Ces deux évaluations portant sur l’impartialité et sur la rigueur méthodologique des expertises sont aujourd’hui indispensables pour que les citoyens européens puissent avoir confiance et puissent accepter les conclusions du processus en cours sur l’évaluation des risques pour le vivant possiblement liés à l’utilisation du glyphosate.


(1) https://agriculture.gouv.fr/
(2) https://www.europarl.europa.eu/
(3) https://www.inserm.fr/expertise-collective/pesticides-et-sante-nouvelles-donnees-2021/
(4) https://ec.europa.eu/food/
(5) https://www.generations-futures.fr/
(6) EFSA : European Food Safety Authority, ou Autorité européenne de sécurité des aliments ; ECHA : European Chemical Agency, ou Agence européenne des produits chimiques
(7) https://s3.amazonaws.com/
En réalité le projet de « rapport d’évaluation du renouvellement » est daté du 18 décembre 2013, et sa version publique a été publiée par l’EFSA le 12 mars 2014. L’examen de la demande de renouvellement a été retardé de 3 ans en raison du différent sur les conclusions respectives du CIRC, d’une part, et de l’EFA et l’ECHA d’autre part.
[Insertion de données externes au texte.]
Record extends (k k' : catalogue) : Prop := {
  ext_tables : ∀ n t, map_get n k.(tables) = Some t →
    ∃ t', map_get n k'.(tables) = Some t' ∧ table_extends t t';
  ext_indexes : ∀ n, n ∈ map i_name k.(indexes) → n ∈ map i_name k'.(indexes);
  ext_constraints : ∀ n, n ∈ keys k.(constraints) → n ∈ keys k'.(constraints);
  ext_triggers : ∀ n, n ∈ keys k.(triggers) → n ∈ keys k'.(triggers) }.

#[export] Instance table_extends_preorder : PreOrder table_extends.
Proof. split; [by intros t|]. intros t1 t2 t3 [H1 H2] [H3 H4]. split; auto. Qed.

#[export] Instance extends_preorder : PreOrder extends.
Proof.
  split.
  - intros k. split; [|auto..]. intros n t H. exists t. by split.
  - intros k1 k2 k3 [H1 H2 H3 H4] [G1 G2 G3 G4]. split; [|auto..].
    intros n t (t' & Ht & He)%H1. destruct (G1 _ _ Ht) as (t'' & ? & ?). exists t''. split; [done|by etrans].
Qed.

Lemma find_column_app n cs c : List.find (λ c, bool_decide (c.(c_name) = n)) (cs ++ [c]) =
  match List.find (λ c, bool_decide (c.(c_name) = n)) cs with
  | Some c' => Some c' | None => if bool_decide (c.(c_name) = n) then Some c else None end.
Proof. induction cs as [|c' cs IH]; cbn; [done|]. destruct (bool_decide (c_name c' = n)); [done|apply IH]. Qed.

Lemma find_column_map n f cs : (∀ c, (f c).(c_name) = c.(c_name)) →
  List.find (λ c, bool_decide (c.(c_name) = n)) (map f cs) =
  f <$> List.find (λ c, bool_decide (c.(c_name) = n)) cs.
Proof. intros Hf. induction cs as [|c cs IH]; cbn; [done|]. rewrite Hf. by destruct (bool_decide _). Qed.

Lemma add_column_extends c t : table_extends t (add_column c t).
Proof.
  split.
  - intros n Hn. unfold column_names in *. cbn [t_columns add_column]. rewrite map_app. set_solver.
  - intros key. unfold has_key, find_column. cbn [t_columns t_keys add_column]. rewrite find_column_app.
    destruct (List.find _ t.(t_columns)); [done|]. rewrite orb_false_r. intros ->. done.
Qed.

Lemma add_foreign_extends r t : table_extends t (add_foreign r t).
Proof. by split. Qed.

(** The change of one column keeps the names and the keys. *)
Class column_change (f : column → column) : Prop := {
  change_name : ∀ c, (f c).(c_name) = c.(c_name);
  change_unique : ∀ c, (f c).(c_unique) = c.(c_unique);
  change_references : ∀ c, (f c).(c_references) = c.(c_references) }.
#[export] Instance not_null_change : column_change not_null. Proof. by split. Qed.
#[export] Instance nullable_change : column_change nullable. Proof. by split. Qed.
#[export] Instance default_change v : column_change (with_default v). Proof. by split. Qed.

Section set_column.
Context (f : column → column) `{!column_change f} (n : string) (t : table_body).

Lemma set_column_names : column_names (set_column f n t) = column_names t.
Proof.
  unfold column_names, set_column. cbn [t_columns]. rewrite map_map. apply map_ext. intros c.
  destruct (bool_decide _); [apply change_name|done].
Qed.

Lemma set_column_has_key key : has_key (set_column f n t) key = has_key t key.
Proof.
  unfold has_key, find_column, set_column. cbn [t_columns t_keys]. rewrite find_column_map.
  - destruct (List.find _ _) as [c|]; cbn [fmap option_fmap option_map]; [|done].
    destruct (bool_decide (c_name c = n)); [by rewrite change_unique|done].
  - intros c. destruct (bool_decide _); [apply change_name|done].
Qed.

Lemma set_column_references : references_of (set_column f n t) = references_of t.
Proof.
  unfold references_of, set_column. cbn [t_columns t_foreign]. f_equal.
  induction t.(t_columns) as [|c cs IH]; [done|]. cbn [map omap list_omap]. rewrite IH.
  destruct (bool_decide _); [|done]. by rewrite change_references, change_name.
Qed.

Lemma set_column_extends : table_extends t (set_column f n t).
Proof. split; [by rewrite set_column_names|]. intros key. by rewrite set_column_has_key. Qed.
End set_column.

Lemma put_extends n t t' k : map_get n k.(tables) = Some t → table_extends t t' → extends k (put_table n t' k).
Proof.
  intros Ht He. split; [|done..]. intros m u Hu. cbn [tables put_table with_tables].
  destruct (decide (n = m)) as [->|Hne].
  - rewrite map_get_set_eq. rewrite Ht in Hu. injection Hu as <-. by exists t'.
  - rewrite map_get_set_ne by done. by exists u.
Qed.

Lemma put_new_extends n t' k : map_get n k.(tables) = None → extends k (put_table n t' k).
Proof.
  intros Ht. split; [|done..]. intros m u Hu. cbn [tables put_table with_tables].
  rewrite map_get_set_ne by congruence. by exists u.
Qed.

Lemma has_table_get k n : has_table k n = true ↔ ∃ t, map_get n k.(tables) = Some t.
Proof. unfold has_table. by rewrite bool_decide_eq_true. Qed.
Lemma has_table_false k n : has_table k n = false ↔ map_get n k.(tables) = None.
Proof. unfold has_table. rewrite bool_decide_eq_false. symmetry. apply eq_None_not_Some. Qed.

Definition is_rename (d : ddl) : bool := match d with RenameTable _ _ => true | _ => false end.

(** Split an [exec] that succeeded into its branches. *)
Ltac exec_cases H :=
  unfold exec in H;
  repeat match type of H with
  | context [match ?x with _ => _ end] =>
      lazymatch x with context [match _ with _ => _ end] => fail | _ => destruct x eqn:? end
  end; try discriminate H; injection H as <-.

(** Only a rename takes something away. *)
Lemma exec_extends d k k' : is_rename d = false → exec d k = Ok k' → extends k k'.
Proof.
  intros Hd H. destruct d; try discriminate Hd; exec_cases H; try reflexivity.
  - apply put_new_extends. by apply has_table_false.
  - eapply put_extends; [done|]. apply add_column_extends.
  - eapply put_extends; [done|]. apply add_column_extends.
  - split; [intros n' t' ?; by exists t'| |done..]. cbn [indexes]. intros n' Hn. rewrite map_app. set_solver.
  - split; cbn [tables indexes constraints triggers]; [|done| |done].
    + match goal with H : map_get table _ = Some ?t |- _ => intros n t1 Ht1;
        exact (ext_tables _ _ (put_extends table t (add_foreign (c, target) t) k H ltac:(apply add_foreign_extends)) n t1 Ht1) end.
    + intros n Hn. rewrite keys_app. set_solver.
  - split; cbn [tables indexes constraints triggers]; [|done| |done].
    + intros n t' ?. by exists t'.
    + intros n Hn. rewrite keys_app. set_solver.
  - split; cbn [tables indexes constraints triggers]; [|done|done|].
    + intros n t' ?. by exists t'.
    + intros n Hn. rewrite keys_app. set_solver.
  - eapply put_extends; [done|]. apply set_column_extends, _.
  - eapply put_extends; [done|]. apply set_column_extends, _.
  - eapply put_extends; [done|]. apply set_column_extends, _.
Qed.

(** ** Statements that only add *)

(** The statement finds its work done. *)
Definition satisfied (d : ddl) (k : catalogue) : Prop :=
  match d with
  | CreateTable n _ => has_table k n = true
  | AddColumn t c => has_column k t c.(c_name) = true
  | CreateIndex i => has_table k i.(i_table) = true ∧ has_index k i.(i_name) = true
  | AddForeignKey n _ _ _ | AddCheck n _ => n ∈ keys k.(constraints)
  | CreateTrigger n _ => n ∈ keys k.(triggers)
  | _ => False
  end.

Definition additive (d : ddl) : bool :=
  match d with
  | CreateTable _ _ | AddColumn _ _ | CreateIndex _ | AddForeignKey _ _ _ _ | AddCheck _ _ | CreateTrigger _ _ => true
  | _ => false
  end.

Lemma has_column_get k t c : has_column k t c = true ↔ ∃ b, map_get t k.(tables) = Some b ∧ c ∈ column_names b.
Proof.
  unfold has_column. destruct (map_get t (tables k)) as [b|]; [|naive_solver].
  rewrite bool_decide_eq_true. naive_solver.
Qed.

Lemma satisfied_exec d k : satisfied d k → exec d k = Ok k.
Proof.
  destruct d; cbn [satisfied exec]; try done.
  - by intros ->.
  - intros (b & Hb & Hc)%has_column_get. by rewrite Hb, bool_decide_eq_true_2 by done.
  - intros [(b & Hb)%has_table_get Hi]. by rewrite Hb, Hi.
  - intros H. by rewrite bool_decide_eq_true_2 by done.
  - intros H. by rewrite bool_decide_eq_true_2 by done.
  - intros H. by rewrite bool_decide_eq_true_2 by done.
Qed.

Lemma satisfied_extends d k k' : extends k k' → satisfied d k → satisfied d k'.
Proof.
  intros [H1 H2 H3 H4]. destruct d; cbn [satisfied]; try done; auto.
  - intros (b & Hb)%has_table_get. apply has_table_get. destruct (H1 _ _ Hb) as (b' & ? & _). by exists b'.
  - intros (b & Hb & Hc)%has_column_get. apply has_column_get.
    destruct (H1 _ _ Hb) as (b' & ? & [Hcols _]). exists b'. auto.
  - intros [(b & Hb)%has_table_get Hi%bool_decide_eq_true]. split.
    + apply has_table_get. destruct (H1 _ _ Hb) as (b' & ? & _). by exists b'.
    + apply bool_decide_eq_true. auto.
Qed.

Lemma exec_satisfies d k k' : additive d = true → exec d k = Ok k' → satisfied d k'.
Proof.
  intros Hd H. destruct d; try discriminate Hd; exec_cases H; cbn [satisfied]; try done.
  - apply has_table_get. exists t. apply map_get_set_eq.
  - apply has_column_get. eexists. split; [done|]. by eapply bool_decide_eq_true.
  - apply has_column_get. eexists. split; [apply map_get_set_eq|].
    unfold column_names. cbn [t_columns add_column]. rewrite map_app. set_solver.
  - apply has_column_get. eexists. split; [apply map_get_set_eq|].
    unfold column_names. cbn [t_columns add_column]. rewrite map_app. set_solver.
  - split; [|done]. apply has_table_get. by eexists.
  - split; [apply has_table_get; by eexists|]. unfold has_index. cbn [indexes]. rewrite map_app.
    apply bool_decide_eq_true. set_solver.
  - by eapply bool_decide_eq_true.
  - cbn [constraints]. rewrite keys_app. set_solver.
  - by eapply bool_decide_eq_true.
  - cbn [constraints]. rewrite keys_app. set_solver.
  - by eapply bool_decide_eq_true.
  - cbn [triggers]. rewrite keys_app. set_solver.
Qed.

Lemma additive_no_rename d : additive d = true → is_rename d = false.
Proof. by destruct d. Qed.

Lemma exec_all_extends ds : ∀ k k', Forall (λ d, is_rename d = false) ds → exec_all ds k = Ok k' → extends k k'.
Proof.
  induction ds as [|d ds IH]; cbn [exec_all]; intros k k' Hd H; [injection H as ->; reflexivity|].
  apply Forall_cons_1 in Hd as [Hr Hds]. destruct (exec d k) as [k1|e] eqn:H1; [|done].
  etrans; [by eapply exec_extends|by apply IH].
Qed.

Lemma exec_all_satisfies ds : ∀ k k', Forall (λ d, additive d = true) ds → exec_all ds k = Ok k' →
  Forall (λ d, satisfied d k') ds.
Proof.
  induction ds as [|d ds IH]; cbn [exec_all]; intros k k' Hd H; [by constructor|].
  apply Forall_cons_1 in Hd as [Ha Hds]. destruct (exec d k) as [k1|e] eqn:H1; [|done].
  constructor; [|by eapply IH]. eapply satisfied_extends; [|by eapply exec_satisfies].
  eapply exec_all_extends; [|exact H]. eapply Forall_impl; [exact Hds|]. intros d'. apply additive_no_rename.
Qed.

Lemma exec_all_satisfied ds k : Forall (λ d, satisfied d k) ds → exec_all ds k = Ok k.
Proof. induction 1 as [|d ds Hd _ IH]; cbn [exec_all]; [done|]. by rewrite satisfied_exec. Qed.

(** a list of statements that only add, run to its end, changes nothing when it is
    run again, then or after any other statements but renames. *)
Theorem additive_run_is_idempotent ds ds' k k' k''
    (Hadd : Forall (fun d => additive d = true) ds) (Hother : Forall (fun d => is_rename d = false) ds')
    (Hrun : exec_all ds k = Ok k') (Hrun' : exec_all ds' k' = Ok k'') :
  exec_all ds k'' = Ok k''.
Proof.
  apply exec_all_satisfied. eapply Forall_impl; [by eapply exec_all_satisfies|].
  intros d. apply satisfied_extends. by eapply exec_all_extends.
Qed.

(** ** The invariant of the catalogue *)

Record catalogue_ok (k : catalogue) : Prop := {
  ok_tables : map_wf k.(tables);
  ok_columns : ∀ n t, map_get n k.(tables) = Some t → NoDup (column_names t);
  ok_references : ∀ n t, map_get n k.(tables) = Some t → Forall (λ r, reference_ok k n t r = true) (references_of t);
  ok_indexes : ∀ i, i ∈ k.(indexes) → ∃ t, map_get i.(i_table) k.(tables) = Some t ∧ i.(i_columns) ⊆ column_names t;
  ok_index_names : NoDup (map i_name k.(indexes));
  ok_constraints : ∀ n t, (n, t) ∈ k.(constraints) → has_table k t = true;
  ok_triggers : ∀ n t, (n, t) ∈ k.(triggers) → has_table k t = true }.

Lemma reference_ok_extends k k' n t t' r :
  extends k k' → table_extends t t' → reference_ok k n t r = true → reference_ok k' n t' r = true.
Proof.
  intros [He _ _ _] [Hc Hk]. unfold reference_ok.
  intros [H1%bool_decide_eq_true H2]%andb_true_iff. apply andb_true_iff. split.
  - by apply bool_decide_eq_true, Hc.
  - destruct (bool_decide_reflect (r.2.1 = n)) as [_|_]; [by apply Hk|].
    destruct (map_get r.2.1 (tables k)) as [u|] eqn:Hu; [|done].
    destruct (He _ _ Hu) as (u' & -> & [_ Hku]). by apply Hku.
Qed.

Lemma has_table_extends k k' n : extends k k' → has_table k n = true → has_table k' n = true.
Proof. intros He (t & Ht)%has_table_get. apply has_table_get. destruct (ext_tables _ _ He _ _ Ht) as (t' & ? & _). by exists t'. Qed.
(8) https://curia.europa.eu/juris/
(9) https://www.alerte-sante-environnement-deontologie.fr
(10) https://www.alerte-sante-environnement-deontologie.fr/
(11) L’indépendance est ici définie en regard des porteurs d’intérêt vis-à-vis de l’utilisation de produits phytopharmaceutiques [PPP] et de leurs substances actives en agriculture et sylviculture (organisations regroupant des fabricants, importateurs ou utilisateurs de PPP ; organisations de la société civile plaidant pour ou contre cette utilisation ; administrations en charge des politiques publiques en matière d’agriculture, d’environnement ou de santé) et en regard des entités nationales ou communautaires impliquées dans les processus d’expertise sur les PPP et de leurs substances actives en général.